A transposição dessa gigantesca muralha feita e ageitada em épocas remotas por convulsões geológicas, constituiu o maior desafio colocado aos primeiros colonos madeirenses que, desembarcados em Moçâmedes, tinham por objectivo povoar o rico e extenso Planalto de Moçâmedes, como então era designada a região da Huíla. 



Foi em 1885, 19 de Janeiro, a data oficial da fundação da Colónia de Sá da Bandeira.
A pé e em carros de bois, a subida foi feita pela garganta da Chela, depois de uma paragem na zona da Vila Arriaga ( Bibala).

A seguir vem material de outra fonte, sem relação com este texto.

(** ** Properties *)

(** C17: a thread that waits for a completion is woken by rt_completion_done: the thread goes
    to sleep as the only waiter, and in every later state in which it still waits,
    rt_completion_done makes it ready with its timer stopped, and its call returns RT_EOK
    with the completion reset.  A completion that is done before anybody waits is remembered:
    the next wait returns RT_EOK at once, and the one after it would wait again. *)
Theorem completion_handshake n t timeout s :
  drv_inv s -> running (ds_kernel s) t -> ds_comps s !! n = Some RT_UNCOMPLETED -> queue_of (ds_kernel s) (QComp n) = Some [] ->
  timeout <> 0 -> timeout < HALF ->
  (exists s1, rt_completion_wait n timeout s = Some (inr t, s1) /\ drv_inv s1 /\ slept (QComp n) t timeout (ds_kernel s) (ds_kernel s1) /\
    forall s2 c th, drv_inv s2 -> ds_comps s2 !! n = Some RT_UNCOMPLETED -> queue_of (ds_kernel s2) (QComp n) = Some [t] ->
      s_current (k_sched (ds_kernel s2)) = Some c -> s_threads (k_sched (ds_kernel s2)) !! t = Some th -> th_error th = RT_EOK ->
      exists s3 th3 s4, rt_completion_done n s2 = Some (tt, s3) /\ drv_inv s3 /\ s_threads (k_sched (ds_kernel s3)) !! t = Some th3 /\ active th3 /\
        q_free (t_lists (k_timers (ds_kernel s3))) (ThreadTimer t) /\
        rt_completion_wait_resume n t s3 = Some (RT_EOK, s4) /\ drv_inv s4 /\ ds_comps s4 !! n = Some RT_UNCOMPLETED) /\
  (exists s1, rt_completion_done n s = Some (tt, s1) /\ rt_completion_done n s1 = Some (tt, s1) /\
    rt_completion_wait n timeout s1 = Some (inl RT_EOK, s) /\ rt_completion_wait n 0 s = Some (inl (- RT_ETIMEOUT), s)).
Proof.
  intros Hi Hr En El H0 Ht. split.
  - destruct (comp_wait_ok n t timeout RT_UNCOMPLETED s Hi Hr En El Ht) as (r & s1 & E & Ho & Hi1). inversion Ho as [|? ?|k' _ _ Hsl Eq]; subst; [done|done|].
    eexists. split; [exact E|]. split; [done|]. split; [done|]. intros s2 c th Hi2 En2 El2 Hc Et He.
    destruct (comp_done_ok n c RT_UNCOMPLETED [t] s2 Hi2 Hc En2 El2) as (k3 & E3 & Hw & _ & Hi3). cbn in Hw.
    destruct (wk_thread _ _ _ _ Hw th Et) as (th3 & Et3 & Ha & Eq3). apply (f_equal th_error) in Eq3. cbn in Eq3. rewrite He in Eq3.
    destruct (comp_resume_ok n t th3 _ Hi3 ltac:(cbn; rewrite lookup_insert_eq; by eexists) Et3) as (s4 & E4 & -> & Hi4). rewrite Eq3 in E4.
    eexists _, th3, _. split; [exact E3|]. split; [done|]. split; [done|]. split; [done|]. split; [apply (wk_timer _ _ _ _ Hw)|]. split; [exact E4|]. split; [done|].
    apply lookup_insert_eq.
  - eexists. split; [unfold rt_completion_done; rewrite (bind_run _ _ _ _ _ (get_comp_run n _ s En)), bool_decide_false by done|split; [|split]].
    + rewrite (bind_run (put_comp _ _) _ s tt (set_ds_comps (<[n := RT_COMPLETED]> (ds_comps s)) s)) by done. apply kern_run. cbn. unfold ipc_signal.
      by rewrite (bind_run _ _ _ _ _ (kq_isempty_run _ _ _ El)), bool_decide_true.
    + unfold rt_completion_done. erewrite bind_run; [|apply get_comp_run; apply lookup_insert_eq]. by rewrite bool_decide_true.
    + unfold rt_completion_wait. erewrite bind_run; [|apply get_comp_run; apply lookup_insert_eq]. rewrite bool_decide_false by (by intros []). munfold.
      destruct s. cbn. unfold set_ds_comps. cbn in *. by rewrite insert_insert_eq, insert_id.
    + unfold rt_completion_wait. by rewrite (bind_run _ _ _ _ _ (get_comp_run n _ s En)), bool_decide_true.
Qed.

(** C15: a data queue is a bounded FIFO queue under every interleaving.  Over every run of
    pushes and pops of all threads (their second halves after a wait included), resets and
    other kernel activity, the items popped are the items pushed, in this order and without
    loss, the rest is what the queue holds, never more than its size; and every further push
    or pop is defined and stores, hands out, refuses or blocks as the contents ask for.  This
    is so for the first 65534 pushes, up to which the 16-bit index does not wrap. *)
Theorem data_queue_fifo n size put items s pushed popped s' :
  drv_inv s -> holds n size put items s -> dq_run n s pushed popped s' -> put + Z.of_nat (length pushed) + 1 < 2 ^ 16 ->
  exists q' items', ds_dqs s' !! n = Some q' /\ dq_size q' = size /\ dq_rep q' items' /\ items ++ pushed = popped ++ items' /\ drv_inv s' /\
    rt_data_queue_peak n s' = Some (match items' with [] => (- RT_EEMPTY, None) | x :: _ => (RT_EOK, Some x) end, s') /\
    forall t timeout, running (ds_kernel s') t -> timeout < HALF ->
      (forall x, exists r s2, rt_data_queue_push n x timeout s' = Some (r, s2) /\ push_outcome n t x timeout q' items' s' r s2) /\
      (exists r s2, rt_data_queue_pop n timeout s' = Some (r, s2) /\ pop_outcome n t timeout q' items' s' r s2).
Proof.
  intros Hi Hh Hrun Hb. destruct (run_holds n s pushed popped s' size put items Hrun Hi Hh Hb) as (Hi' & items' & E & (q' & En & Hq & Hp & Hsz)).
  exists q', items'. split; [done|]. split; [done|]. split; [done|]. split; [done|]. split; [done|]. split; [by apply (peak_ok n q')|]. intros t timeout Hr Ht. split.
  - intros x. destruct (push_ok n t x timeout q' items' s' Hi' Hr En Hq ltac:(lia) Ht) as (r & s2 & E2 & Ho & _). by exists r, s2.
  - destruct (pop_ok n t timeout q' items' s' Hi' Hr En Hq Ht) as (r & s2 & E2 & Ho & _). by exists r, s2.
Qed.

(** A completion that is done between the timeout of the waiting thread and its next step is
    lost: the call returns -RT_ETIMEOUT and resets the flag that was just set. *)
Theorem completion_lost n c t th s :
  drv_inv s -> s_current (k_sched (ds_kernel s)) = Some c -> ds_comps s !! n = Some RT_UNCOMPLETED -> queue_of (ds_kernel s) (QComp n) = Some [] ->
  s_threads (k_sched (ds_kernel s)) !! t = Some th -> th_error th = - RT_ETIMEOUT ->
  exists s1 s2, rt_completion_done n s = Some (tt, s1) /\ ds_comps s1 !! n = Some RT_COMPLETED /\
    rt_completion_wait_resume n t s1 = Some (- RT_ETIMEOUT, s2) /\ ds_comps s2 !! n = Some RT_UNCOMPLETED.
Proof.
  intros Hi Hc En El Et He. destruct (comp_done_ok n c RT_UNCOMPLETED [] s Hi Hc En El) as (k' & E & Hw & _ & Hi'). cbn in Hw. subst k'.
  destruct (comp_resume_ok n t th _ Hi' ltac:(cbn; rewrite lookup_insert_eq; by eexists) Et) as (s2 & E2 & -> & _). rewrite He in E2.
  eexists _, _. split; [exact E|]. split; [apply lookup_insert_eq|]. split; [exact E2|]. apply lookup_insert_eq.
Qed.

No livro o «Districto de Mossãmedes» de Pereira do Nascimento, o autor  refere que se podia escalar a cordilheira da Chela a partir do vale de Capangombe até ao planalto, por quatro gargantas: as portelas do Bruco (abertura rasgada a prumo na rocha por onde se caminha aos zigue-zags por entre tufos de preciosa arborização e aromáticas flores seguindo-se um segundo degrau de subida até ao  arraial da Kaionda (Chela) onde o terreno é cada vez mais íngreme com rochas áridas e  vegetação raquitica incluindo capim, e que desemboca na Humpata., a sul da serra da Neve A altitude é de  1829 metros) e Leba; a aberta de Kilemba; o vale de Tandirikita e, descoberta por caçadores boers, a portela do Hoke.  Pereira do Nascimento refere também que a estrada que sobe pela portela do Bruco (segundo degrau), reveladora de um  vigoroso trabalho de arte, apesar do estado apresenta va devido às chuvas, fora mandada construir pelo Governador Fernando da Costa Leal.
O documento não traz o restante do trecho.